Project Vibroana (Serpentario Viborana) is a privately operated serpentarium, rescue centre and environmental education facility located near Turrialba Volcano in the Cartago Province of Costa Rica. The centre is dedicated to the rehabilitation of mistreated, injured, orphaned, and/or confiscated snakes, focusing primarily on venomous species. Once the animals are fully rehabilitated, they are reintroduced into their natural habitats in protected areas, mainly in the Pacuare River primary forest. Visitors are permitted in the centre during certain times each day. The center was created and is run by Minor Camacho, a Costa Rican herpetologist. The educational guide explores the natural history and habitat of poisonous snakes more than their taxonomy.

The Viborana centre also doubles as a snake call centre, with the owner and staff going out to homes to remove venomous snakes from places where they might inconvenience people.

== History ==
Founded by Minor Camacho Loaiza, a former reptile handler, trained at the University of Costa Rica and former chief of the Herpetarium division of the Department of Biochemistry of that University. The centre began as a herpetarium exhibition for reptiles and amphibians. Inspired on research findings that suggested an increase in snake populations around the Pacurare River sugarcane landscapes, the herpetarium redirected its focus towards the study of the dynamics of the Natural History of snakes in the fields of Cartago.

== Exhibits ==
The centre is devoted to indigenous reptiles.

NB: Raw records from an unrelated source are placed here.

(* ===== verification/QueueGuarantees.v ===== *)
(** * What the queues guarantee (crates/harness/src/store/submissions.rs)

    Every database the operations lead to has well-formed queues, no more submissions
    waiting than the host allows, and keeps what it admitted: a submission is admitted
    once, its status moves only along the allowed changes and a settled one is settled
    for ever. After a restart, recovery leaves nothing running. *)

From S2P Require Import Prelude Digest Contract State Artifacts Workspace Input ArtifactGraph Journal Store.
From S2P Require Import Cost Conversation Admission Session Context SessionStore SessionCommands Queue.
From S2P Require Import Verification ContractAdmission Submissions Shell Auxiliary SessionSteps.

(** ** One command *)

Section step.
Context {SHA : Sha256} {SER : StoreSerde} {SES : SessionSerde} {HOST : Host} {OK : SessionSerdeOk}.
Implicit Types (db : SessionDb) (s : SessionState.t).

(** What the append of a command does to the queue of its session. *)
Record queue_grows (command : SessionCommand.t) s s' : Prop := {
  qg_ok : queue_ok s';
  qg_kept : all_kept (SessionState.submissions s) (SessionState.submissions s');
  qg_length : length (SessionState.queue_order s') ≤
    length (SessionState.queue_order s) + match command with SessionCommand.Submitted _ => 1 | _ => 0 end;
}.

Lemma apply_grows s operation command s' :
  queue_ok s → queue_guard s command → session_apply s operation command = Ok s' → queue_grows command s s'.
Proof.
  intros Hok Hg Ha. pose proof (apply_queue _ _ _ _ _ _ Hok Hg Ha) as [Hok' Hk]. split; [done..|].
  unfold session_apply, Apply.apply in Ha. apply rbind_Ok in Ha as (s1 & He & Hc).
  apply commit_queue in Hc as [-> _].
  destruct (queue_command command) eqn:Hcmd; [|apply effect_queue_other in He as [-> _]; [lia|done]].
  destruct command; try discriminate Hcmd; cbn [Apply.effect queue_guard] in He, Hg; apply Ok_inj in He as <-.
  - destruct Hg as (b & Hb & Hs & _). cbn. rewrite move_queue_perm; [lia|apply Hok|].
    apply Hok. unfold pending_in. by rewrite Hb, Hs.
  - destruct Hg as (b & Hb & Hs & _). rewrite Hb. destruct input; [cbn; lia|]. cbn.
    rewrite insert_at_perm, unqueue_perm; [lia|apply Hok|]. apply Hok. unfold pending_in. by rewrite Hb, Hs.
  - cbn. rewrite length_app. cbn. lia.
  - destruct (SubmissionStatus.pending status); cbn; [lia|].
    unfold Apply.unqueue. pose proof (length_filter (λ id, id ≠ request) (SessionState.queue_order s)). lia.
Qed.

Lemma append_grows now_ms db id n s h operation command db' s' h' :
  held db id n s h → call_in_cell s command → queue_ok s → queue_guard s command →
  append_session_command now_ms db s h operation command = Some (Ok (db', s', h')) → queue_grows command s s'.
Proof.
  intros Hh Hc Hok Hg. unfold append_session_command. destruct (to_vec _) as [bytes|] eqn:Hb; [|done].
  destruct (N.ltb_spec MAX_EVENT_BYTES (str_len bytes)) as [Hlt|Hle].
  2: { intros [= Hw]. apply apply_grows with operation; [done..|].
       by apply write_session_event_Ok in Hw as (? & ? & ? & ? & _). }
  destruct command as [| | | | | | | | | | | | | | | | | | | | | | | | |request call_id output| | | | |]; try done.
  destruct (append_parts _ _ _ _ _ _ _ _ _ _) as [[[[db1 s1] h1]|]|] eqn:Hparts; cbn; try done. intros [= Hend].
  apply (append_parts_inv now_ms (λ _ t, queue_ok t ∧
      all_kept (SessionState.submissions s) (SessionState.submissions t) ∧
      length (SessionState.queue_order t) ≤ length (SessionState.queue_order s))) with (id := id) (n := n) in Hparts
    as (n1 & [Hh1 _ _ _ _] & Hok1 & Hk1 & Hl1); [| |done|by split_and!|lia].
  2: { intros t offset k op t' (Hokt & Hkt & Hlt') _ _ _ Hap.
       apply apply_grows in Hap as [H1 H2 H3]; [|done..]. split_and!; [done|by etransitivity|]. lia. }
  apply (append_whole_grown now_ms db1 id n1) in Hend as [Hap _]; [|done..].
  apply apply_grows in Hap as [H1 H2 H3]; [|done..]. split; [done|by etransitivity|]. lia.
Qed.
End step.
(** The event a source makes of a key, and what it reports when the key is known. *)
Definition fresh_event r (key payload : string) (now : N) (input : Digest) : EventRecord.t :=
  EventRecord.mk (source_id r) key (digest_of payload) input (SourceConfig.session (SourceRecord.config r))
    (new_v5 (source_id r) (event_name key)) now false None false None.

Lemma record_event_Ok i a r key payload now i' a' e :
  insert_event i a r key payload now = Ok (i', a', e) →
  (i' = i ∧ a' = a ∧ event i (source_id r) key = Ok (Some e) ∧ EventRecord.payload_digest e = digest_of payload) ∨
  (event i (source_id r) key = Ok None ∧ SourceRecord.disabled r = false ∧
   (length (pending_rows i) < MAX_PENDING_EVENTS)%nat ∧
   ∃ input bytes, e = fresh_event r key payload now input ∧ (to_vec e = Some bytes ∧ pinned e) ∧
     insert_intake i (IntakeRow.mk (EventRecord.request e) (source_id r) key bytes false) = Ok i').
Proof.
  unfold insert_event. intros ([previous|] & Hev & H)%rbind_Ok.
  - apply rbind_Ok in H as ([] & Hd%reject_if_Ok%bool_decide_eq_false%dec_stable & [= <- <- <-]). by left.
  - right. apply rbind_Ok in H as ([] & Hdis%reject_if_Ok & H).
    apply rbind_Ok in H as ([] & Hcap%reject_if_Ok%bool_decide_eq_false & H).
    apply rbind_Ok in H as ([a1 d1] & _ & H). apply rbind_Ok in H as (env & Henv%ok_or_Ok & H).
    apply rbind_Ok in H as ([input a2] & Hprep & H). apply rbind_Ok in H as (bytes & Hb%ok_or_Ok & H).
    apply rbind_Ok in H as (i1 & Hi & [= <- <- <-]). split_and!; [done..|lia|].
    exists (PreparedInput.artifact input), bytes. split_and!; [done..| |done].
    destruct (prepare_text _ _ _ _ Hprep) as (message & ? & ?). by exists (SourceConfig.objective (SourceRecord.config r)), env, payload, message.
Qed.
Lemma intake_steps_ok i i' : intake_ok i → rtc intake_step i i' → intake_ok i'.
Proof. intros Hok Hs. induction Hs; [done|]. apply IHHs. by eapply intake_step_ok. Qed.

#[export] Instance grown_books_good : Keeps good_books grown_books.
Proof.
  intros w w' [Hq Hi] [Hs Ht _]. split; [by eapply operations_queues|by eapply intake_steps_ok].
Qed.

#[local] Notation triple := (Transactions.triple good_books grown_books).

(** ** Transactions *)

(** The store holds [e] as it is. *)
Definition current w e : Prop :=
  event (intake_db w) (EventRecord.source e) (EventRecord.key e) = Ok (Some e).

(** [F] does not depend on the sessions, the artifacts or the event [e]. *)
Definition frame e (F : Books → Prop) : Prop :=
  ∀ w w', F w → event_sources (intake_db w') = event_sources (intake_db w) →
    (∀ e2, EventRecord.request e2 ≠ EventRecord.request e → current w e2 → current w' e2) → F w'.

Lemma frame_same e e' F : same_event e e' → frame e F → frame e' F.
Proof. intros (_ & _ & _ & _ & _ & Hr & _) HF w w' Hw Hs Hc. eapply HF; [done|done|]. by rewrite <-Hr. Qed.

Lemma frame_elsewhere e F w w' : frame e F → intake_db w' = intake_db w → F w → F w'.
Proof. intros HF Hi Hw. eapply HF; [exact Hw|by rewrite Hi|]. intros e2 _. unfold current. by rewrite Hi. Qed.

Lemma save_triple e0 e F :
  same_event e0 e → frame e F → triple (λ w, current w e0 ∧ F w) (save e) (λ _ w, current w e ∧ F w).
Proof.
  intros Hsame HF. apply triple_transaction. intros w w' [] [_ Hi] [Hcur Hw].
  intros (i & Hs%map_err_Ok & [= <-])%rbind_Ok.
  destruct (save_current _ _ _ _ (io_rows _ Hi) Hcur Hsame Hs) as (Hev & Hsrc & Hoth).
  split; [split; [done| |apply reads_kept_refl]|].
  - by eapply rtc_once, step_save.
  - split; [exact Hev|]. by eapply HF.
Qed.

Lemma host_submit_Ok accepting db a now session request content intent db' a' b :
  sessions_ok db → host_submit now_ms h accepting db a now session request content intent = Ok (db', a', b) →
  rtc (session_operation now_ms) db db' ∧ reads_kept a a' ∧
  ∃ s input a1 work, load_session db' session = Ok s ∧ SessionState.submissions s !! request = Some b ∧
    prepare (default_content intent content) a = Ok (input, a1) ∧ work_intent a1 intent = Ok (a', work) ∧
    Submission.initial_input b = PreparedInput.artifact input ∧ Submission.intent b = work.
Proof.
  intros Hok. unfold host_submit. intros ([] & _ & ([] & _ & ([] & _ & H)%rbind_Ok)%rbind_Ok)%rbind_Ok.
  apply rbind_Ok in H as ([input a1] & Hp%map_err_Ok & H). apply rbind_Ok in H as ([a2 work] & Hw%map_err_Ok & H).
  apply rbind_Ok in H as ([db1 b1] & Hs%map_err_Ok & [= <- <- <-]). split_and!.
  - by eapply rtc_once, op_submit.
  - eapply reads_kept_trans; [by eapply prepare_keeps|]. clear -Hw. destruct intent; cbn [work_intent] in Hw.
    + apply rbind_Ok in Hw as ([a3 d] & Hput & [= <- _]). unfold put_policy in Hput.
      apply rbind_Ok in Hput as ([] & _ & ([] & _ & (bytes & _ & Hput%map_err_Ok)%rbind_Ok)%rbind_Ok). by eapply put_keeps.
    + injection Hw as <- _. apply reads_kept_refl.
    + apply rbind_Ok in Hw as ([] & _ & [= <- _]). apply reads_kept_refl.
    + apply rbind_Ok in Hw as ([a3 d] & Hput & [= <- _]). unfold put_policy in Hput.
      apply rbind_Ok in Hput as ([] & _ & ([] & _ & (bytes & _ & Hput%map_err_Ok)%rbind_Ok)%rbind_Ok). by eapply put_keeps.
    + injection Hw as <- _. apply reads_kept_refl.
  - destruct (submit_Ok now_ms _ _ _ _ _ _ _ _ _ Hok Hs) as (s & hd & prepared & Hl & Hb & Hi & Hint & _).
    exists s, input, a1, work. split_and!; try done. unfold load_session. by rewrite Hl.
Qed.

(** A session has the submission of an event. *)
Definition submitted w e (b : Submission.t) : Prop :=
  ∃ s, load_session (session_db w) (EventRecord.session e) = Ok s ∧
    SessionState.submissions s !! EventRecord.request e = Some b.

Lemma admit_triple accepting now src e0 e F :
  frame e F →
  triple (λ w, current w e0 ∧ F w) (admit_event now_ms h accepting now src e)
    (λ b w, current w e0 ∧ F w ∧ submitted w e b).
Proof.
  intros HF. apply triple_transaction. intros w w' b [Hq Hi] [Hcur Hw] ([] & _ & (input & _ & H)%rbind_Ok)%rbind_Ok.
  apply rbind_Ok in H as ([[db a] b1] & Hs & [= <- <-]).
  apply host_submit_Ok in Hs as (Hops & Hread & s & input' & a1 & work & Hl & Hb & _); [|apply Hq].
  split; [by split|]. split_and!; [exact Hcur|by apply (frame_elsewhere e F w)|]. by exists s.
Qed.

Lemma cancel_request_operations db a session request db' b :
  cancel_request db a session request = Ok (db', b) → rtc (session_operation now_ms) db db'.
Proof.
  unfold cancel_request. intros (s & _ & H)%rbind_Ok. revert H. case_bool_decide as Ha; [by intros [= <- _]|].
  destruct (_ !! request) as [id|]; [|by intros [= <- _]]. case_bool_decide as Hk; [by intros [= <- _]|].
  intros (task & _ & H)%rbind_Ok. revert H. case_bool_decide as Ho; [|by intros [= <- _]].
  intros ([st task'] & _ & [= <- _])%rbind_Ok. by eapply rtc_once, op_tables.
Qed.

Lemma cancel_submission_operations db a operation session request db' b :
  cancel_submission now_ms db a operation session request = Ok (db', b) → rtc (session_operation now_ms) db db'.
Proof.
  unfold cancel_submission. intros (b0 & _ & (s & _ & H)%rbind_Ok)%rbind_Ok. destruct (unstarted _ _ _).
  { by eapply rtc_once, op_status. }
  apply rbind_Ok in H as (db1 & Hc & H). apply rbind_Ok in H as (b1 & _ & [= <- _]). revert Hc.
  destruct (_ && _); [|by intros [= <-]]. intros ([db2 x] & Hc & [= <-])%rbind_Ok. by eapply cancel_request_operations.
Qed.

Lemma cancel_event_triple operation e0 e F :
  same_event e0 e → EventRecord.settled e = false → frame e F →
  triple (λ w, current w e0 ∧ F w) (cancel_event_submission now_ms operation e)
    (λ e' w, current w e0 ∧ F w ∧ same_event e e').
Proof.
  intros Hsame Hset HF. unfold cancel_event_submission. destruct (EventRecord.submission e) as [b|].
  - apply triple_transaction. intros w w' e' [Hq Hi] [Hcur Hw] ([db b'] & Hc%map_err_Ok & [= <- <-])%rbind_Ok.
    apply cancel_submission_operations in Hc. split; [by split; [|done|apply reads_kept_refl]|].
    split_and!; [exact Hcur|by apply (frame_elsewhere e F w)|]. split_and!; try done. cbn. by rewrite Hset.
  - apply triple_ret. intros w [Hcur Hw]. split_and!; [done..|]. by split_and!.
Qed.

(** ** Reconciliation *)

Lemma settle_finished_same e : same_event e (settle_finished e).
Proof. unfold settle_finished. destruct (is_finished _); by split_and!. Qed.

Lemma reconcile_triple accepting now operation e F :
  frame e F →
  triple (λ w, current w e ∧ F w) (reconcile_event now_ms h accepting now operation e)
    (λ e' w, current w e' ∧ F w ∧ same_event e e').
Proof.
  intros HF. unfold reconcile_event. destruct (EventRecord.settled e) eqn:Hset.
  { apply triple_ret. intros w [Hcur Hw]. split_and!; [done..|apply same_event_refl]. }
  eapply triple_bind; [apply (triple_query _ _ (λ _ w, current w e ∧ F w)); by intros|].
  intros [src existing]. eapply triple_bind; [apply (triple_query _ _ (λ _ w, current w e ∧ F w)); by intros|].
  intros [].
  - set (e1 := e <| EventRecord.error := _ |> <| EventRecord.settled := true |>).
    assert (Hs1 : same_event e e1) by by split_and!.
    eapply triple_bind; [apply save_triple; [exact Hs1|by eapply frame_same]|]. intros [].
    apply triple_ret. intros w [Hcur Hw]. by split_and!.
  - set (e1 := e <| EventRecord.cancel_requested := _ |> <| EventRecord.submission := existing |>
                 <| EventRecord.error := None |>).
    assert (Hs1 : same_event e e1) by by split_and!. assert (HF1 : frame e1 F) by by eapply frame_same.
    eapply (triple_bind _ _ _ (λ e2 w, ∃ e0, same_event e e0 ∧ same_event e0 e2 ∧ current w e0 ∧ F w)).
    + destruct (EventRecord.cancel_requested e1).
      * eapply triple_bind; [by apply save_triple|]. intros [].
        eapply triple_weaken; [apply (cancel_event_triple operation e1 e1 F); [apply same_event_refl|done|done]|done|].
        intros e2 w (Hcur & Hw & Hs). by exists e1.
      * case_bool_decide.
        -- eapply triple_bind; [apply triple_attempt, (admit_triple accepting now src e e1 F HF1)|].
           intros [b|err]; apply triple_ret; intros w Hw; exists e; split_and!; try done; try apply same_event_refl;
             apply Hw.
        -- apply triple_ret. intros w [Hcur Hw]. exists e. by split_and!.
    + intros e2 w w' r Hg (e0 & Hs0 & Hs2 & Hcur & Hw).
      assert (Hs3 : same_event e0 (settle_finished e2)) by (eapply same_event_trans; [exact Hs2|apply settle_finished_same]).
      assert (Hse : same_event e (settle_finished e2)) by by eapply same_event_trans.
      assert (Ht : triple (λ w, current w e0 ∧ F w) (_ ← save (settle_finished e2); mret (settle_finished e2))
                     (λ e' w, current w e' ∧ F w ∧ same_event e e')).
      { eapply triple_bind; [apply save_triple; [exact Hs3|by eapply frame_same]|]. intros [].
        apply triple_ret. intros w1 [Hcur1 Hw1]. by split_and!. }
      by apply Ht.
Qed.

(** [F] depends on the sources only. *)
Definition frames (F : Books → Prop) : Prop := ∀ e, frame e F.

Lemma frames_true : frames (λ _, True).
Proof. by intros e w w'. Qed.

Lemma collect_decoded {A B} (f : A → result B StoreError.t) (rows : list A) l :
  for_each (λ l row, let? x := f row in Ok (l ++ [x])) [] rows = Ok l → Forall2 (λ row x, f row = Ok x) rows l.
Proof. intros (k & -> & Hk)%collect_Ok. exact Hk. Qed.

(** What is pending is current, and no request is twice among it. *)
Lemma pending_current i l :
  intake_ok i → pending_events i = Ok l →
  Forall (λ e, event i (EventRecord.source e) (EventRecord.key e) = Ok (Some e)) l ∧ NoDup (EventRecord.request <$> l).
Proof.
  intros Hok Hl%collect_decoded.
  assert (Hsub : take 128 (pending_rows i) `sublist_of` event_intake i).
  { etrans; [apply sublist_take|apply sublist_filter]. }
  assert (Hreq : EventRecord.request <$> l = IntakeRow.request <$> take 128 (pending_rows i)).
  { assert (Hin : ∀ row, row ∈ take 128 (pending_rows i) → row ∈ event_intake i).
    { intros row Hrow. by eapply elem_of_sublist. }
    clear -Hl Hok Hin. induction Hl as [|row e rows l Hd _ IH]; [done|]. cbn.
    destruct (io_events _ (io_rows _ Hok) row) as (e' & (Hd' & Hr & _) & _); [apply Hin; by left|].
    assert (e' = e) as -> by congruence. rewrite Hr. f_equal. apply IH. intros. apply Hin. by right. }
  split.
  - apply Forall_forall. intros e He. apply list_elem_of_lookup in He as [n Hn].
    destruct (Forall2_lookup_r _ _ _ _ _ Hl Hn) as (row & Hrow & Hd).
    assert (Hin : row ∈ event_intake i).
    { eapply elem_of_sublist; [by eapply list_elem_of_lookup_2|exact Hsub]. }
    destruct (event_row_of _ _ Hok Hin) as (e' & (Hd' & _ & Hs & Hk & _) & Hev).
    assert (e' = e) as -> by congruence. by rewrite <-Hs, <-Hk.
  - rewrite Hreq. eapply sublist_NoDup; [exact (io_requests _ (io_rows _ Hok))|]. by apply fmap_sublist.
Qed.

Many are collected from local homes, yards, or from areas about to be burned under the controlled burning program to keep summer grass fires from threatening the local homes. Most of the reptiles end up being relocated to uninhabited areas.

Animals at the centre include the Bothrops lanceolatus — known as the fer-de-lance; Bothriechis schlegelii, the eyelash viper; large and small pythons, coral snakes, and rattlesnakes, among others.